*** Source material Section Begins ***

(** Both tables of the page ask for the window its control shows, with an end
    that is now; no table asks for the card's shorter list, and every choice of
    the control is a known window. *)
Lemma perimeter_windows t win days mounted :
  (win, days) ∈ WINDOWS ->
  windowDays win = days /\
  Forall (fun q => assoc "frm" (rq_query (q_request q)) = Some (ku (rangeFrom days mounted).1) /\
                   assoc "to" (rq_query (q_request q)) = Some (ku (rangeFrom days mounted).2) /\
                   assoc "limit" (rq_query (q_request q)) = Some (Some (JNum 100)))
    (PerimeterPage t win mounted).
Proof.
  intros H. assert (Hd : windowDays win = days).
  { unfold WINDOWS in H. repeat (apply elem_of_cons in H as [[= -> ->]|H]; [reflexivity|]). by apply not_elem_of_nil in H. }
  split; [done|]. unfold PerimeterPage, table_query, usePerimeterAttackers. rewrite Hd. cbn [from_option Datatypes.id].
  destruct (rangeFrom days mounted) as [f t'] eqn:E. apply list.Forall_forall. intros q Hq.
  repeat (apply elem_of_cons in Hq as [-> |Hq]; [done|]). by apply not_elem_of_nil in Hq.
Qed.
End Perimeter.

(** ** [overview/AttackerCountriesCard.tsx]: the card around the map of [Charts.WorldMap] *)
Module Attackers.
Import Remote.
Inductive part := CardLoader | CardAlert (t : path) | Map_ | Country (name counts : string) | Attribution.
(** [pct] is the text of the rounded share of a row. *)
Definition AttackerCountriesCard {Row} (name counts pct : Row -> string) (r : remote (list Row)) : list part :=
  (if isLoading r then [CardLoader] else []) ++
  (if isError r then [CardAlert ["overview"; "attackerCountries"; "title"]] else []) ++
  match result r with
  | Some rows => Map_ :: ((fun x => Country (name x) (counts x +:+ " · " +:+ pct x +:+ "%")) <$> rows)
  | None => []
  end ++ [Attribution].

*** Source material Section Ends ***
*** Source material Section Begins ***

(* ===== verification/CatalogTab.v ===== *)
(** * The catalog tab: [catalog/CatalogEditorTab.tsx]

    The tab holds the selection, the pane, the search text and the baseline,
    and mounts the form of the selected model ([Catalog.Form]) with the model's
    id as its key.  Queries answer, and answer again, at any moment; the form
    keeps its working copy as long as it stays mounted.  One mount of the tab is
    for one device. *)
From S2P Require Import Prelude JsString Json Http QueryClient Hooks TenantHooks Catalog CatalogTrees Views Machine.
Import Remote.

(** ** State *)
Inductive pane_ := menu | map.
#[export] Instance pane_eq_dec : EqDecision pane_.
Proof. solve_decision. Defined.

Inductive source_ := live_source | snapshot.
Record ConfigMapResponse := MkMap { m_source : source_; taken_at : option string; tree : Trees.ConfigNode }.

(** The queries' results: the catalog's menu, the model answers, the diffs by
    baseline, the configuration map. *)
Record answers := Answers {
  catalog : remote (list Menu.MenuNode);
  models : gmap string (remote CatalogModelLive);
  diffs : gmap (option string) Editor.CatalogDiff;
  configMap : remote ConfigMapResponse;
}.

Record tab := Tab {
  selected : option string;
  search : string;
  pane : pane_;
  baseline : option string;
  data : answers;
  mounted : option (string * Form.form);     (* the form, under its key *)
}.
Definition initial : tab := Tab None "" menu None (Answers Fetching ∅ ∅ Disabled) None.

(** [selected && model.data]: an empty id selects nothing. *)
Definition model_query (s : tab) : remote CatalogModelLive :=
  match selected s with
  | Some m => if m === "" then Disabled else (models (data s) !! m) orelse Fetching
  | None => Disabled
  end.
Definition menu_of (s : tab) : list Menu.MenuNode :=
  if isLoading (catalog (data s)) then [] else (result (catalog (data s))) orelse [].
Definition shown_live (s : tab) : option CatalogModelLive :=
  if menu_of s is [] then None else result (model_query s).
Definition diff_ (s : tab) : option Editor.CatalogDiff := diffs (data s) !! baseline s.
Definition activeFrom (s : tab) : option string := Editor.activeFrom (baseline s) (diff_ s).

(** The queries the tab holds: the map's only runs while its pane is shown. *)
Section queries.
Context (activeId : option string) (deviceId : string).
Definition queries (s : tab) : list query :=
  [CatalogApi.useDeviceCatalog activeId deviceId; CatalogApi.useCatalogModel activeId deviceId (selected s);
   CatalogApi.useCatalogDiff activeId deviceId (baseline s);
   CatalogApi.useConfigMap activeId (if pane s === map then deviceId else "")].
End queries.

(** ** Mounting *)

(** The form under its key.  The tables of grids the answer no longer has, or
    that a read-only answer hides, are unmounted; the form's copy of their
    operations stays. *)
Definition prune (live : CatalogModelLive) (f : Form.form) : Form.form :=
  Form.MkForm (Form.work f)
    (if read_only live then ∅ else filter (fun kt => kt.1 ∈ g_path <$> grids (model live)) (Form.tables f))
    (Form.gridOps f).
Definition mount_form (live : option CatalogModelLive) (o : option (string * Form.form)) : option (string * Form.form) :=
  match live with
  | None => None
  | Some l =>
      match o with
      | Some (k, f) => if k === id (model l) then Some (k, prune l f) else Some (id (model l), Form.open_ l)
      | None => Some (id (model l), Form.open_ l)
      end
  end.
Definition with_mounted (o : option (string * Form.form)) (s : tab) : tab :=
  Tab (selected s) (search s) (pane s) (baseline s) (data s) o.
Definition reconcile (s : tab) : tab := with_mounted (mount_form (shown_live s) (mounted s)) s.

*** Source material Section Ends ***
*** Source material Section Begins ***

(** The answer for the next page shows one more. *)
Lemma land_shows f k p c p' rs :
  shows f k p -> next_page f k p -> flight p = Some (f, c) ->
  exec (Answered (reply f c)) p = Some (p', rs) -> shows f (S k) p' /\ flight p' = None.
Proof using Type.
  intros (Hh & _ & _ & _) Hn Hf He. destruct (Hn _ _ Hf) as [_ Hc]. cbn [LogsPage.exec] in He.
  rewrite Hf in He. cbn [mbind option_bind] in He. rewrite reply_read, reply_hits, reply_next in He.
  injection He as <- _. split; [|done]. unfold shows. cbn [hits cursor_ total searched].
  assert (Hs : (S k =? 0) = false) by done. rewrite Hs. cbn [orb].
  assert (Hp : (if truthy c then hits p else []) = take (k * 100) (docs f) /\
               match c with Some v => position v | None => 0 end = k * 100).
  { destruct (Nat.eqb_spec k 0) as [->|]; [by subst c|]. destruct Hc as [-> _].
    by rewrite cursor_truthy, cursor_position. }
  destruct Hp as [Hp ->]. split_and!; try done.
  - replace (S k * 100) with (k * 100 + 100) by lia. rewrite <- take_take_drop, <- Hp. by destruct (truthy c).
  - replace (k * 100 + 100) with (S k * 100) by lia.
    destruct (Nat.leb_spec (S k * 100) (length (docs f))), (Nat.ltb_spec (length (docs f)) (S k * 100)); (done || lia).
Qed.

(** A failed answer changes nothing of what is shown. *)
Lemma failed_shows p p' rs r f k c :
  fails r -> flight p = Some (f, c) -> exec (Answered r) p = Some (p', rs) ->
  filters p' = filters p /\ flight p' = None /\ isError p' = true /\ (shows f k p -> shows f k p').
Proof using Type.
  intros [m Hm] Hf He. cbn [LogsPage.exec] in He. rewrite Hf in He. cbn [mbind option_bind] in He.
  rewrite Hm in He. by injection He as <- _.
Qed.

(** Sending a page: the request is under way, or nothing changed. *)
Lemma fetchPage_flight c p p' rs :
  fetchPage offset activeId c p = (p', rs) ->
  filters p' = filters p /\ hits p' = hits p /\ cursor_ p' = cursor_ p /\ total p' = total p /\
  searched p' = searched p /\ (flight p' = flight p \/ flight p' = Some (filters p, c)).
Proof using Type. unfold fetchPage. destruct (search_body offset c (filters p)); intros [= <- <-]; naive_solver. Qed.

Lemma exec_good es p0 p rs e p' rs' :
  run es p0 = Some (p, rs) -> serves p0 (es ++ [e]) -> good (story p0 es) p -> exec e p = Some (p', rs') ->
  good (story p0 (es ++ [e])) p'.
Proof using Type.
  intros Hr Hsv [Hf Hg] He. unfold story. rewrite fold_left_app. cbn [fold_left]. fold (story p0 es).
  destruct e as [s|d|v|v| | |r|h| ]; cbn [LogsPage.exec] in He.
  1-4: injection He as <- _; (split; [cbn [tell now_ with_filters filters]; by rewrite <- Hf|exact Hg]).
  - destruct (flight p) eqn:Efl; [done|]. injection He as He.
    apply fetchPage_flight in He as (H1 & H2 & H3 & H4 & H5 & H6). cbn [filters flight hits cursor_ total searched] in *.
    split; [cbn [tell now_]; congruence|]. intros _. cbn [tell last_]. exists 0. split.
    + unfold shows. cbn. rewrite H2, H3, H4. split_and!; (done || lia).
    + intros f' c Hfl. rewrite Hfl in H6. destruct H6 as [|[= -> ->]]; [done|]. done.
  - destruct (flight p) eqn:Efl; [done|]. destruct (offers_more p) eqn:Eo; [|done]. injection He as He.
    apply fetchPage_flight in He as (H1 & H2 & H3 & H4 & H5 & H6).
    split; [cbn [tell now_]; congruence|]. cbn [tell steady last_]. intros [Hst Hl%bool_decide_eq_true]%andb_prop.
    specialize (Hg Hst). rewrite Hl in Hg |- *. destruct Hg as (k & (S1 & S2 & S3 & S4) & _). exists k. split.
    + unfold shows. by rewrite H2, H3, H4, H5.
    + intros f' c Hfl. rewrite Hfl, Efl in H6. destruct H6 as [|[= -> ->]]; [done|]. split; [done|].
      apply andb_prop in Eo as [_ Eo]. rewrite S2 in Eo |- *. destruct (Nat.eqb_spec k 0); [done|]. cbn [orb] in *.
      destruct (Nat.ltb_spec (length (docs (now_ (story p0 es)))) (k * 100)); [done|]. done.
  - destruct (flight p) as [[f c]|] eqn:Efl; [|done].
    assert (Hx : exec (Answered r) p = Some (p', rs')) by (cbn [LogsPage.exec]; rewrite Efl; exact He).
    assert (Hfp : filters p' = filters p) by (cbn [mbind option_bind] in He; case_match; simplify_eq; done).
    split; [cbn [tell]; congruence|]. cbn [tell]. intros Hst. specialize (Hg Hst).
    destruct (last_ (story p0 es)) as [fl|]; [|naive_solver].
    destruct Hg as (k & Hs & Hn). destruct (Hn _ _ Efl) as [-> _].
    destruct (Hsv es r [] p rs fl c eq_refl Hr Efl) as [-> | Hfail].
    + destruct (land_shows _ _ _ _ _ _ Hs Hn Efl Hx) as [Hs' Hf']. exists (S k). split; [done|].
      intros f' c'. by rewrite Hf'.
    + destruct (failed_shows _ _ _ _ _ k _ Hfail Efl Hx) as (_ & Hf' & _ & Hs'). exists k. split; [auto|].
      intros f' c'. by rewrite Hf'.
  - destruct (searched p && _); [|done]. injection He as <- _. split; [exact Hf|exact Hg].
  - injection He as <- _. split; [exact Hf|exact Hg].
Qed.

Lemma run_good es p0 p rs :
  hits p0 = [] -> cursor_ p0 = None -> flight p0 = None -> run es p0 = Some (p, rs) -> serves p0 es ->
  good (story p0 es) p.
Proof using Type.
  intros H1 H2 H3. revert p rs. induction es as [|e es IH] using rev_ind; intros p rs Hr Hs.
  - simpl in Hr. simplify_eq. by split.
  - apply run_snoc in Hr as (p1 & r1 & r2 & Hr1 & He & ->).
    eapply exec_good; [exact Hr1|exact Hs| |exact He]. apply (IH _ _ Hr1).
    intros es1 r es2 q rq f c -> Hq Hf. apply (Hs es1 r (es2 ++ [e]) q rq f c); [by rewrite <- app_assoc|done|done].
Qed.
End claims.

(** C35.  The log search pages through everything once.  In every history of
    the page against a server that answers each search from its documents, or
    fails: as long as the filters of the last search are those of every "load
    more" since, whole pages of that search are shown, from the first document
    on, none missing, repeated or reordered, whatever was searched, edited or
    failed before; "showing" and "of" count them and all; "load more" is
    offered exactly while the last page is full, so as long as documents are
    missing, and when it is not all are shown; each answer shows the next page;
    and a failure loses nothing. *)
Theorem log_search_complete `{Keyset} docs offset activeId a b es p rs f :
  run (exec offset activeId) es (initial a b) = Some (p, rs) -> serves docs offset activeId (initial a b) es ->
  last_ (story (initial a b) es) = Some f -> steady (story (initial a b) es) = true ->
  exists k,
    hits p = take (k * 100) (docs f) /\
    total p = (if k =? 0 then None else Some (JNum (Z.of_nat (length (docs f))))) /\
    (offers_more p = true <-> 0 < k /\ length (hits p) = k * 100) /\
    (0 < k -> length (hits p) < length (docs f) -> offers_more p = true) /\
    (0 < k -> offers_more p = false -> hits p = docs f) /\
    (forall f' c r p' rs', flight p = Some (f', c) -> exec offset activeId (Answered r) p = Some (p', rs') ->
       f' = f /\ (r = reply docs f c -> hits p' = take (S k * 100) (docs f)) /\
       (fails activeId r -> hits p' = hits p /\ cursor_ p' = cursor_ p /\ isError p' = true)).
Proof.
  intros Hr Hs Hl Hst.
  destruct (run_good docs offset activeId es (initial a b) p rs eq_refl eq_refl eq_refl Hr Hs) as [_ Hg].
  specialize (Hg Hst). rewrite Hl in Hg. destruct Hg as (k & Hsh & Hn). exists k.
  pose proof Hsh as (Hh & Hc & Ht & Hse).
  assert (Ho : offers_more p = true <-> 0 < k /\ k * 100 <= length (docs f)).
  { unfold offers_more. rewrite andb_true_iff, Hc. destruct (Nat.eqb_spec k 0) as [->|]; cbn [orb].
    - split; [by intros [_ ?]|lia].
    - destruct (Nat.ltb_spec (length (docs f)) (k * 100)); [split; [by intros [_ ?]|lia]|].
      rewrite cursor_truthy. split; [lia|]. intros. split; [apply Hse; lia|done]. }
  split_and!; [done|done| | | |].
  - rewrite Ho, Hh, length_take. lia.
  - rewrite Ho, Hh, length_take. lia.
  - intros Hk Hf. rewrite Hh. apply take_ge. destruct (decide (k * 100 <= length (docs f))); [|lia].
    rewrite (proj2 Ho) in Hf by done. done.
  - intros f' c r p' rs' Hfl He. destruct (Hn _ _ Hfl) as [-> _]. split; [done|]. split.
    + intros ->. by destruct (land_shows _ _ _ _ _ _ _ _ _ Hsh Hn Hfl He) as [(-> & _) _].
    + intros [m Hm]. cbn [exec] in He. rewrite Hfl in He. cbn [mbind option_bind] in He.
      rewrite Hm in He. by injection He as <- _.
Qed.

*** Source material Section Ends ***

About this exercise:
A line qualifies when it holds the word "under"; report all qualifying lines from the records above.

Response to the task:
  mounted : option (string * Form.form);     (* the form, under its key *)
(** The form under its key.  The tables of grids the answer no longer has, or
(** Sending a page: the request is under way, or nothing changed. *)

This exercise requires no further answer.